Member of the Petit Conseil of Schaffhausen
- In office 1803–1814

Personal details
- Born: 12 June 1744 Schaffhausen
- Died: 16 May 1816 (aged 71) Schaffhausen
- Spouse: Maria Magdalena Stokar von Neunforn (m. 1772)
- Parent(s): Bernhardin von Waldkirch Anna Sabina Gossweiler

= Beat Wilhelm von Waldkirch =

Swiss politician (1744–1816)

Beat Wilhelm von Waldkirch (12 June 1744 – 16 May 1816) was a Swiss politician from Schaffhausen. He was the son of Bernhardin von Waldkirch, a dragoon captain, colonel and councillor, and of Anna Sabina Gossweiler.
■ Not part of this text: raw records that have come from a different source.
(* ===== verification/Spawn.v ===== *)
(** * Launching a child process

    [packages/protocol/src/transports/spawn.ts]: the environment a child inherits,
    the bounded tail of its diagnostics, the launch record, and the launcher that
    drives a stream port over the child's pipes and ends the child with the
    escalation of end of input, SIGTERM and SIGKILL. *)

From S2P Require Import Prelude Utf8 Regex Json JsonFacts Wire Frames Ndjson Listeners Session NdjsonPort StreamPort Ssh.

(** ** The environment *)

(** [String.prototype.toUpperCase]: on ASCII, letter by letter. *)
Class CaseMapping : Type := {
  toUpperCase : jstring -> jstring;
  upper_ascii s : Forall (fun u => 0 <= u < 128) s ->
    toUpperCase s = map (fun u => if (97 <=? u) && (u <=? 122) then u - 32 else u) s
}.

Definition ENV_ALLOWLIST : list jstring :=
  [js "PATH"; js "HOME"; js "USERPROFILE"; js "SYSTEMROOT"; js "TEMP"; js "TMP"; js "TMPDIR"; js "LANG"; js "TERM";
   js "SHELL"; js "XDG_RUNTIME_DIR"].

Definition LOCALE_PREFIX : jstring := js "LC_".

Definition ends_with (suffix s : jstring) : bool := starts_with (reverse suffix) (reverse s).

Fixpoint includes (part s : jstring) : bool :=
  starts_with part s || match s with [] => false | _ :: rest => includes part rest end.

(** [SECRET_PATTERNS.some((pattern) => pattern.test(upper))] *)
Definition secret_shaped (upper : jstring) : bool :=
  ends_with (js "_TOKEN") upper || ends_with (js "_SECRET") upper || ends_with (js "_KEY") upper ||
  includes (js "PASSWORD") upper.

(** Whether the loop keeps a variable of this name. *)
Definition inherits `{CaseMapping} (name : jstring) : bool :=
  let upper := toUpperCase name in
  (bool_decide (upper ∈ ENV_ALLOWLIST) || starts_with LOCALE_PREFIX upper) && negb (secret_shaped upper).

(** The loop over [Object.entries(source)]; a variable may be there and undefined. *)
Fixpoint keep_variables `{CaseMapping} (source : list (jstring * option jstring)) (kept : gmap jstring jstring)
    : gmap jstring jstring :=
  match source with
  | [] => kept
  | (name, None) :: rest => keep_variables rest kept
  | (name, Some value) :: rest =>
      if inherits name then keep_variables rest (<[name := value]> kept) else keep_variables rest kept
  end.

Definition sanitizedEnv `{CaseMapping} (source : list (jstring * option jstring)) (extra : gmap jstring jstring)
    : gmap jstring jstring :=
  extra ∪ keep_variables source ∅.

(** ** The tail of the diagnostics *)

Record BoundedTail : Type := { bt_limit : Z; bt_bytes : bytes }.

Definition append (chunk : bytes) (t : BoundedTail) : BoundedTail :=
  let merged := bt_bytes t ++ chunk in
  {| bt_limit := bt_limit t;
     bt_bytes := if zlen merged <=? bt_limit t then merged
                 else drop (Z.to_nat (zlen merged - bt_limit t)) merged |}.

Definition appendText (text : jstring) (t : BoundedTail) : BoundedTail := append (utf8_encode text) t.

Definition tail_text (t : BoundedTail) : jstring := decode_text (bt_bytes t).

(** ** Errors of a spawn *)

(** An [Error] with its [code], when that is a string. *)
Record os_error : Type := { oe_message : jstring; oe_code : option jstring }.

Definition errorCode (e : os_error) : option jstring :=
  match oe_code e with Some ((_ :: _) as c) => Some c | _ => None end.

Definition withErrorCode (e : os_error) : os_error :=
  match errorCode e with
  | None => e
  | Some code =>
      if includes code (oe_message e) then e
      else {| oe_message := code ++ js ": " ++ oe_message e; oe_code := Some code |}
  end.

(** ** Options *)

Definition DEFAULT_STDERR_TAIL_BYTES : Z := 16 * 1024.
Definition DEFAULT_TERMINATE_GRACE_MS : Z := 2000.
Definition DEFAULT_KILL_GRACE_MS : Z := 2000.
Definition DEFAULT_EXIT_GRACE_MS : Z := 2000.

Record SpawnOptions : Type := {
  sw_argv : list jstring;
  sw_cwd : option jstring;
  sw_env : option (gmap jstring jstring);
  sw_maxFrameBytes : option jsarg;
  sw_stderrTailBytes : option jsarg;
  sw_terminateGraceMs : option jsarg;
  sw_killGraceMs : option jsarg;
  sw_exitGraceMs : option jsarg;
  sw_windowsHide : option bool
}.

Record Graces : Type := { terminateMs : Z; killMs : Z; exitMs : Z }.

Definition resolveGraces (o : SpawnOptions) : outcome jstring Graces :=
  t ← resolveIntegerAtLeast (js "terminateGraceMs") (sw_terminateGraceMs o) DEFAULT_TERMINATE_GRACE_MS 0 None;
  k ← resolveIntegerAtLeast (js "killGraceMs") (sw_killGraceMs o) DEFAULT_KILL_GRACE_MS 0 None;
  x ← resolveIntegerAtLeast (js "exitGraceMs") (sw_exitGraceMs o) DEFAULT_EXIT_GRACE_MS 0 None;
  Ok {| terminateMs := t; killMs := k; exitMs := x |}.

(** What the launcher asks of the child-process call, its [stdio] being three pipes. *)
Record child_request : Type := {
  cq_command : jstring;
  cq_args : list jstring;
  cq_cwd : option jstring;
  cq_env : gmap jstring jstring;
  cq_windowsHide : bool
}.

(** What the call answers: it throws, or there is a child, with or without a process
    and with or without its input and output pipes. *)
Inductive spawn_result : Type :=
| SpawnThrew (e : os_error)
| SpawnedChild (hasPid hasPipes : bool).

(** ** The launcher *)

(** The waits of the escalation, and its end. *)
Inductive escalation : Type :=
| AwaitStdinEnd
| AwaitSigterm
| AwaitSigkill
| Ended (status : option ExitStatus).

(** The handle: a stream port over the pipes, or a port whose sink always throws. *)
Inductive peer_handle : Type :=
| OverPipes (sp : stream_port)
| Unspawned (p : ndjson_port).

Record launcher : Type := {
  la_child : bool;
  la_hasPid : bool;
  la_handle : peer_handle;
  la_tail : BoundedTail;
  la_spawnErrorCode : option jstring;
  la_exit : option ExitStatus;
  la_graces : Graces;
  la_terminateGraceMs : Z;
  la_termination : option escalation
}.

Inductive launcher_effect : Type :=
| LaStream (e : stream_effect)
| LaStdinEnd
| LaKill (signal : option jstring)
| LaStderr (b : bytes).

Definition with_handle h (la : launcher) : launcher :=
  {| la_child := la_child la; la_hasPid := la_hasPid la; la_handle := h; la_tail := la_tail la;
     la_spawnErrorCode := la_spawnErrorCode la; la_exit := la_exit la; la_graces := la_graces la;
     la_terminateGraceMs := la_terminateGraceMs la; la_termination := la_termination la |}.
Definition with_tail t (la : launcher) : launcher :=
  {| la_child := la_child la; la_hasPid := la_hasPid la; la_handle := la_handle la; la_tail := t;
     la_spawnErrorCode := la_spawnErrorCode la; la_exit := la_exit la; la_graces := la_graces la;
     la_terminateGraceMs := la_terminateGraceMs la; la_termination := la_termination la |}.
Definition with_spawnError c (la : launcher) : launcher :=
  {| la_child := la_child la; la_hasPid := la_hasPid la; la_handle := la_handle la; la_tail := la_tail la;
     la_spawnErrorCode := c; la_exit := la_exit la; la_graces := la_graces la;
     la_terminateGraceMs := la_terminateGraceMs la; la_termination := la_termination la |}.
Definition with_exit x (la : launcher) : launcher :=
  {| la_child := la_child la; la_hasPid := la_hasPid la; la_handle := la_handle la; la_tail := la_tail la;
     la_spawnErrorCode := la_spawnErrorCode la; la_exit := x; la_graces := la_graces la;
     la_terminateGraceMs := la_terminateGraceMs la; la_termination := la_termination la |}.
Definition with_terminateGrace g (la : launcher) : launcher :=
  {| la_child := la_child la; la_hasPid := la_hasPid la; la_handle := la_handle la; la_tail := la_tail la;
     la_spawnErrorCode := la_spawnErrorCode la; la_exit := la_exit la; la_graces := la_graces la;
     la_terminateGraceMs := g; la_termination := la_termination la |}.
Definition with_termination t (la : launcher) : launcher :=
  {| la_child := la_child la; la_hasPid := la_hasPid la; la_handle := la_handle la; la_tail := la_tail la;
     la_spawnErrorCode := la_spawnErrorCode la; la_exit := la_exit la; la_graces := la_graces la;
     la_terminateGraceMs := la_terminateGraceMs la; la_termination := t |}.

(** [LaunchRecord.refused]: the first code stays. *)
Definition refused (e : os_error) (la : launcher) : launcher :=
  match la_spawnErrorCode la with Some _ => la | None => with_spawnError (errorCode e) la end.
(* ===== verification/Dial.v ===== *)
(** * Dialling

    [packages/protocol/src/transports/deadline.ts], the connecting half of
    [packages/protocol/src/transports/websocket-client.ts] and of
    [packages/protocol/src/transports/ipc.ts]: a connection attempt under the caller's
    abort signal and a timeout, settled once on whichever of its events comes first. *)

From S2P Require Import Prelude Utf8 Regex Json JsonFacts Wire Frames Ndjson Chunk Listeners Session NdjsonPort StreamPort WebSocketPort.

(** ** [deadline.ts] *)

(** A [timeoutMs] as it is written: a number with whether it is finite and positive, or another value. *)
Inductive timeout_value : Type :=
| TvNumber (finite positive : bool) (shown : jstring)
| TvOther (shown : jstring).

Definition shown_timeout (v : timeout_value) : jstring := match v with TvNumber _ _ s | TvOther s => s end.

(** [checkedTimeout]: the milliseconds as they render, or the message it throws. *)
Definition checked_timeout (timeoutMs : option timeout_value) : outcome jstring (option jstring) :=
  match timeoutMs with
  | None => Ok None
  | Some (TvNumber true true shown) => Ok (Some shown)
  | Some v => Err (js "timeoutMs is " ++ shown_timeout v ++
                   js "; expected a positive finite number of milliseconds, or none for no deadline")
  end.
(** [#applyEvent] *)
Definition applyEvent (event : ExternalAgentEvent) (at_ : Z) (t : Transcript) : Transcript * application :=
  match event with
  | session_started | commands_available _ => (t, applied false)
  | text_delta text => (appendText kind_text text (with_text (tr_text t ++ text) t), applied false)
  | reasoning_delta text => (appendReasoning text t, applied false)
  | reasoning_started =>
      let t := appendText kind_thinking [] (closeThinking t).1 in
      (with_open (trailingThinking t) t, applied false)
  | reasoning_ended => ((closeThinking t).1, applied false)
  | activity_started callId name kind title detail truncated =>
      let t := with_maps (map_set callId (tr_fresh t) (tr_activities t)) (tr_approvals t) (tr_steers t) t in
      (push_part (activity_part (xt_targetId (tr_turn t)) callId name kind title detail truncated) t, applied true)
  | activity_updated callId title detail truncated =>
      match map_get callId (tr_activities t) with
      | Some id => (with_parts (update_object id (update_activity title detail truncated)) t, applied false)
      | None => (t, applied false)
      end
  | activity_completed callId status detail truncated =>
      match map_get callId (tr_activities t) with
      | Some id => (with_parts (update_object id (complete_activity status (is_failed status) detail truncated)) t, applied true)
      | None => (t, applied false)
      end
  | approval_requested q =>
      let t := with_maps (tr_activities t) (map_set (ar_requestId q) (tr_fresh t) (tr_approvals t)) (tr_steers t) t in
      (push_part (approval_part (xt_targetId (tr_turn t)) q) t,
       {| ap_durable := true; ap_terminal := None; ap_approvalRequested := Some q; ap_approvalResolved := None |})
  | approval_resolved requestId optionId source =>
      (resolveApproval requestId optionId source at_ t,
       {| ap_durable := true; ap_terminal := None; ap_approvalRequested := None; ap_approvalResolved := Some requestId |})
  | usage_event report => (with_turn (set_usage report) t, applied false)
  | thread_usage _ | account_limits _ => (t, applied false)
  | notice_event severity title description => (push_part (externalNoticePart severity title description) t, applied false)
  | cancelled_event => (with_flags (tr_terminated t) true t, applied false)
  | completed_event =>
      let reason := if tr_vendorInterrupted t then r_interrupted else r_completed in
      (finalize reason at_ t, ended (Some reason))
  | error_event error => (finalize r_vendor_error at_ (recordError error None t), ended (Some r_vendor_error))
  end.

(** Events that are streamed for display only. *)
Definition is_observational (event : ExternalAgentEvent) : bool :=
  match event with thread_usage _ | account_limits _ | commands_available _ => true | _ => false end.

Definition is_notice_event (event : ExternalAgentEvent) : bool :=
  match event with notice_event _ _ _ => true | _ => false end.

(** [apply]; [bytes] is [byteLengthOf(event)]. *)
Definition apply (event : ExternalAgentEvent) (sequence at_ bytes : Z) (t : Transcript) : Transcript * application :=
  if tr_terminated t then (t, applied false)
  else if is_observational event then (t, applied false)
  else if is_notice_event event && negb (canAddExternalNotice (parts t)) then (t, applied false)
  else
    let t := with_turn (charge (Some sequence) at_ bytes) t in
    if budgetExceeded t then
      let '(t, a) := applyEvent event at_ t in
      let t := finalize r_limit_exceeded at_ t in
      (t, {| ap_durable := true; ap_terminal := xt_terminal (tr_turn t); ap_approvalRequested := ap_approvalRequested a;
             ap_approvalResolved := ap_approvalResolved a |})
    else applyEvent event at_ t.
In 1772 he married Maria Magdalena Stokar von Neunforn, daughter of the cavalry captain Georg Ludwig Stokar von Neunforn.
== Career ==
Waldkirch became a member of the municipal court of Schaffhausen in 1768 and a parish councillor from 1781. He sat in the National Assembly of Schaffhausen in 1798 and served in the Grand Council. From 1799 he was provost of the Merchants' Society, and between 1803 and 1814 he was a member of the Small Council. He acted as government commissioner sent to the municipality of Rüdlingen from 1805 to 1809, and in 1809 he was a delegate to the Diet.